Canada’s Long Term Oil Opportunity: Canadian Natural Resource Ltd (USA) (CNQ)

Investing is a waiting game. Some may make fortunes overnight, but the majority find profits through years of planning and execution. The world’s energy system is going through major challenges and changes. There are a number of Canadian oil companies which stand ready to profit from these trends. The key is that investors must be willing to watch and wait in order to take advantage of these gains.

The Challenges

Currently, North America’s midstream infrastructure is lacking. The midstream sector plays the important role of transporting oil and gas to the refineries, where they can be transformed into useful products. The future is never certain, but it is expected that companies will have to wait until 2020 for the majority of midstream issues to be resolved.

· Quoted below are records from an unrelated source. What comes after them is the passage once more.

(* ===== verification/Api.v ===== *)
(** Events, actions and configuration of the engine ([engine/api.rs]) and their
    validation ([validation.rs]). *)
From S2P Require Import Prelude Net Model Metric Wire.
Local Open Scope Z_scope.

(** * Constants of engine.rs *)

Definition BABEL_MULTICAST_V6 : IpAddr := IpV6 (ipv6 [0xff02; 0; 0; 0; 0; 0; 1; 6]).
Definition SOURCE_GC_TIME_MS : Z := 180000.
Definition MAX_RTT_PROBES_PER_TICK : nat := 32.
Definition REQUEST_RETRY_INITIAL_MS : Z := 2000.
Definition REQUEST_RETRIES : Z := 3.
Definition REQUEST_HOP_COUNT : Z := 64.
Definition RECENT_REQUEST_MS : Z := 16000.
Definition URGENT_TIMEOUT_MS : Z := 200.
Definition MAX_TRIGGERED_JITTER_MS : Z := 100.

(** * Delivery constraints *)

Record SendTiming := MkSendTiming { deadline_ms : Z; max_jitter_ms : Z }.

#[global] Instance SendTiming_eq_dec : EqDecision SendTiming.
Proof. solve_decision. Defined.

Definition immediate (now_ms : Z) : SendTiming := {| deadline_ms := now_ms; max_jitter_ms := 0 |}.

Definition urgent (now_ms : Z) : SendTiming :=
  {| deadline_ms := saturating_add64 now_ms URGENT_TIMEOUT_MS; max_jitter_ms := URGENT_TIMEOUT_MS |}.

Definition triggered (now_ms hello_interval_cs : Z) : SendTiming :=
  let deadline_delta := saturating_mul64 hello_interval_cs 5 in
  {| deadline_ms := saturating_add64 now_ms deadline_delta;
     max_jitter_ms := Z.min deadline_delta MAX_TRIGGERED_JITTER_MS |}.

Definition by_deadline (now_ms deadline_ms : Z) : SendTiming :=
  {| deadline_ms := deadline_ms; max_jitter_ms := saturating_sub deadline_ms now_ms |}.

(** * Configuration *)

Record RouteSelectionConfig := MkRouteSelectionConfig {
  switch_margin_percent : Z;
  switch_margin_metric : Z;
  better_for_ms : Z
}.

Definition default_route_selection : RouteSelectionConfig :=
  {| switch_margin_percent := 5; switch_margin_metric := 8; better_for_ms := 8000 |}.

Record NeighborStatus := MkNeighborStatus {
  ns_interface : string;
  ns_address : IpAddr;
  ns_candidates : nat;
  ns_rejected_candidates : Z;
  ns_algorithm : string;
  hello_received : Z;
  hello_expected : Z;
  multicast_hello_history : Z;
  unicast_hello_history : Z;
  ns_receive_cost : Z;
  ns_transmit_cost : Z;
  ns_link_cost : Z;
  ns_last_rtt_us : option Z;
  ns_smoothed_rtt_us : option Z;
  ns_rtt_penalty : Z;
  last_hello_age_ms : Z
}.

Inductive ControlTransport := TransportIpv6 | TransportIpv4.

#[global] Instance ControlTransport_eq_dec : EqDecision ControlTransport.
Proof. solve_decision. Defined.

Definition default_transport : ControlTransport := TransportIpv6.

Definition multicast_group (self : ControlTransport) : IpAddr :=
  match self with
  | TransportIpv6 => BABEL_MULTICAST_V6
  | TransportIpv4 => IpV4 (ipv4 224 0 0 111)
  end.

Inductive Ipv4NextHop := NextHopAuto | NextHopIpv4 | NextHopIpv6.

#[global] Instance Ipv4NextHop_eq_dec : EqDecision Ipv4NextHop.
Proof. solve_decision. Defined.

(** The lowest usable IPv4 address, unless IPv6 next hops are forced. *)
Definition ipv4_address (self : Ipv4NextHop) (addresses : list IpAddr) : option Ipv4Addr :=
  if bool_decide (self = NextHopIpv6) then None
  else
    min_by cmp (omap (fun address =>
      match address with
      | IpV4 address =>
          if negb (v4_is_unspecified address) && negb (v4_is_loopback address)
             && negb (v4_is_multicast address) && negb (v4_is_broadcast address)
          then Some address else None
      | IpV6 _ => None
      end) addresses).

Section Api.
Context {NL : IpNetLib} {MI : MetricImpl}.

Record InterfacePolicy := MkInterfacePolicy {
  control_transport : ControlTransport;
  ip_ipv4_next_hop : Ipv4NextHop;
  ip_metric : MetricProfile;
  ip_hello_interval_cs : Z;
  ip_update_interval_cs : Z;
  split_horizon : bool
}.

Record EngineConfig := MkEngineConfig {
  cfg_route_policy : RoutePolicy;
  ipv4_via_ipv6 : bool;
  cfg_limits : ResourceLimits;
  cfg_router_id : RouterId;
  cfg_metric : MetricProfile;
  metric_algebra : MetricAlgebra;
  cfg_sequence_number : Z;
  cfg_hello_interval_cs : Z;
  cfg_update_interval_cs : Z;
  route_selection : RouteSelectionConfig
}.

(** [recommended], with the default wired profile as a parameter. *)
Definition recommended (wired : MetricProfile) (router_id : RouterId) : EngineConfig := {|
  cfg_route_policy := AllowAllRoutes;
  ipv4_via_ipv6 := true;
  cfg_limits := default_limits;
  cfg_router_id := router_id;
  cfg_metric := wired;
  metric_algebra := AdditiveMetric;
  cfg_sequence_number := 0;
  cfg_hello_interval_cs := 400;
  cfg_update_interval_cs := 1600;
  route_selection := default_route_selection
|}.

(** * Events and actions *)

Inductive Event :=
| ReplaceRoutePolicy (policy : RoutePolicy) (now_ms : Z)
| InterfaceUp (interface : string) (local_addresses : list IpAddr) (now_ms : Z)
| InterfaceUpWithPolicy (interface : string) (local_addresses : list IpAddr)
    (policy : InterfacePolicy) (now_ms : Z)
| InterfacePolicyChanged (interface : string) (policy : InterfacePolicy) (reset_metric : bool)
    (now_ms : Z)
| InterfaceAddressesChanged (interface : string) (local_addresses : list IpAddr) (now_ms : Z)
| InterfaceDown (interface : string) (now_ms : Z)
| PacketReceived (interface : string) (source : IpAddr) (packet : Packet) (now_ms : Z)
| PacketReceivedWithTimestamp (interface : string) (source : IpAddr) (packet : Packet)
    (now_ms received_timestamp_us : Z)
| Originate (key : RouteKey) (metric now_ms : Z)
| Withdraw (key : RouteKey) (now_ms : Z)
| ReplaceOrigins (origins : gmap RouteKey Z) (now_ms : Z)
| Tick (now_ms : Z).

Inductive Action :=
| InvalidatePendingSends
| Send (interface : string) (destination : IpAddr) (packet : OutboundPacket) (timing : SendTiming)
| RoutesChanged (generation : Z) (routes : list SelectedRoute) (unreachable : list RouteKey)
| SequenceNumberChanged (seqno : Z).

(** * Validation *)

Inductive ConfigError :=
| SwitchMarginPercent
| SwitchMarginMetric
| ZeroInterval (field : string)
| InvalidRouteKey
| InvalidOriginMetric.

#[global] Instance ConfigError_eq_dec : EqDecision ConfigError.
Proof. solve_decision. Defined.

Definition validate_selection (self : RouteSelectionConfig) : result ConfigError unit :=
  if 100 <? switch_margin_percent self then Err SwitchMarginPercent
  else if switch_margin_metric self =? INFINITY then Err SwitchMarginMetric
  else Ok tt.

Definition validate_intervals (hello_interval_cs update_interval_cs : Z) : result ConfigError unit :=
  if hello_interval_cs =? 0 then Err (ZeroInterval "hello_interval_cs")
  else if update_interval_cs =? 0 then Err (ZeroInterval "update_interval_cs")
  else Ok tt.

Definition validate_interface_policy (self : InterfacePolicy) : result ConfigError unit :=
  validate_intervals (ip_hello_interval_cs self) (ip_update_interval_cs self).

Definition validate_config (self : EngineConfig) : result ConfigError unit :=
  _ ← validate_selection (route_selection self);
  validate_intervals (cfg_hello_interval_cs self) (cfg_update_interval_cs self).

Definition validate_key (self : RouteKey) : result ConfigError unit :=
  if bool_decide (RouteKey_new (destination self) (source self) = Some self) then Ok tt
  else Err InvalidRouteKey.

Definition validate_origin (self : RouteKey) (metric : Z) : result ConfigError unit :=
  _ ← validate_key self;
  if metric =? INFINITY then Err InvalidOriginMetric else Ok tt.

Fixpoint validate_origins (origins : list (RouteKey * Z)) : result ConfigError unit :=
  match origins with
  | [] => Ok tt
  | (key, metric) :: rest => _ ← validate_origin key metric; validate_origins rest
  end.

Definition validate_event (self : Event) : result ConfigError unit :=
  match self with
  | InterfaceUpWithPolicy _ _ policy _ | InterfacePolicyChanged _ policy _ _ =>
      validate_interface_policy policy
  | Originate key metric _ => validate_origin key metric
  | Withdraw key _ => validate_key key
  | ReplaceOrigins origins _ => validate_origins (btree_iter origins)
  | _ => Ok tt
  end.
End Api.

A number of large producers are starting to see declines in production. Mexico may become an oil importer by 2020. Underinvestment and geological challenges do not paint a positive future. On the other side of the Atlantic the United Kingdom is also dealing with a number of challenges in their declining fields.

CNQ Return on Invested Capital data by YCharts

Canadian Natural Resource Ltd (USA) (NYSE:CNQ) is focused on the oil sands found in Alberta and Saskatchewan. It’s also involved off the coast of West Africa and the northern coast of the United Kingdom. Its low return on invested capital is understandable, with around 25% of its production coming from natural gas. The natural gas market continues to be depressed, and it is expected to remain this way for a couple years.

This company’s long-term prospects make it an interesting play. It owns the largest natural reserve base in Western Canada. It’s planning expansions of 40,000 to 60,000 barrels per day approximately every two years until 2029. Its total debt-to-equity ratio of 0.35 is one of the higher debt loads of the firms examined here, but it is not excessive. Even with its low return on investment of 7.5%, it’s still able to post a relatively strong profit margin of 14%. Once North America’s midstream constraints are removed, Canadian Natural Resources will be a great growth position given their large amount of undeveloped land.

Suncor Energy Inc. (USA) (NYSE:SU) is a major oil sands player with a host of midstream and downstream assets. It still feels the effects of midstream constraints, but its refineries provide strong diversification for its upstream assets. The company recently took a writedown on its Voyaguer project and is undergoing an examination to ensure its future profitability. Even without this project, it will be able to support future production growth with the Firebag projects and the Hebron project off the coast of Newfoundland.

Out of all of the Canadian oil companies, Suncor is one of the best. Its mix of upstream and downstream assets gives the company an important hedge against market volatility. Its total debt to equity ratio of 0.26 is healthy, and does not suggest any balance sheet issues. Currently, the company has a return on investment of 9.6%, which is acceptable for a large oil firm. Investors looking for a dependable way to investing oil will find a fit with Suncor.

Cenovus Energy Inc (NYSE:CVE) has some natural gas, but it’s mainly focused on oil. It has a large number of oil sands projects between Foster Creek, Cristina Lake, Narrows Lake, and a few more. Cenovus expects these projects to be fully brought online by 2020, although first production will be much earlier. It also has downstream assets that can refine 235,000 to 255,000 barrels of heavy oil per day. The current midstream constraints have forced the company to use rail to transport a portion of their production.

Its total debt to equity ratio of 0.46 shows that the company has the highest amount of debt of any of the firms here. It hopes to grow its bitumen production from 2012 levels around 100,000 barrels per day to 400,000 in 2021. Cenovus’ return on investment of 9.4% and profit margin of 7.9% are very similar to the numbers posted by Suncor. Over the long term, Suncor appears to be the stronger option with less debt.

Where to Invest

In 2020, North America’s energy sector will look very different, with more midstream infrastructure and expanded oil stream production. Suncor is a good option for conservative investors looking for stability. Suncor may not grow as quickly as some of their competitors, but it offers a broad mix of assets. Canadian Natural Resources has large reserves and should see very strong growth over the coming decade. This company is a tad more speculative, but as long as natural gas does not hold it back, it will continue to expand.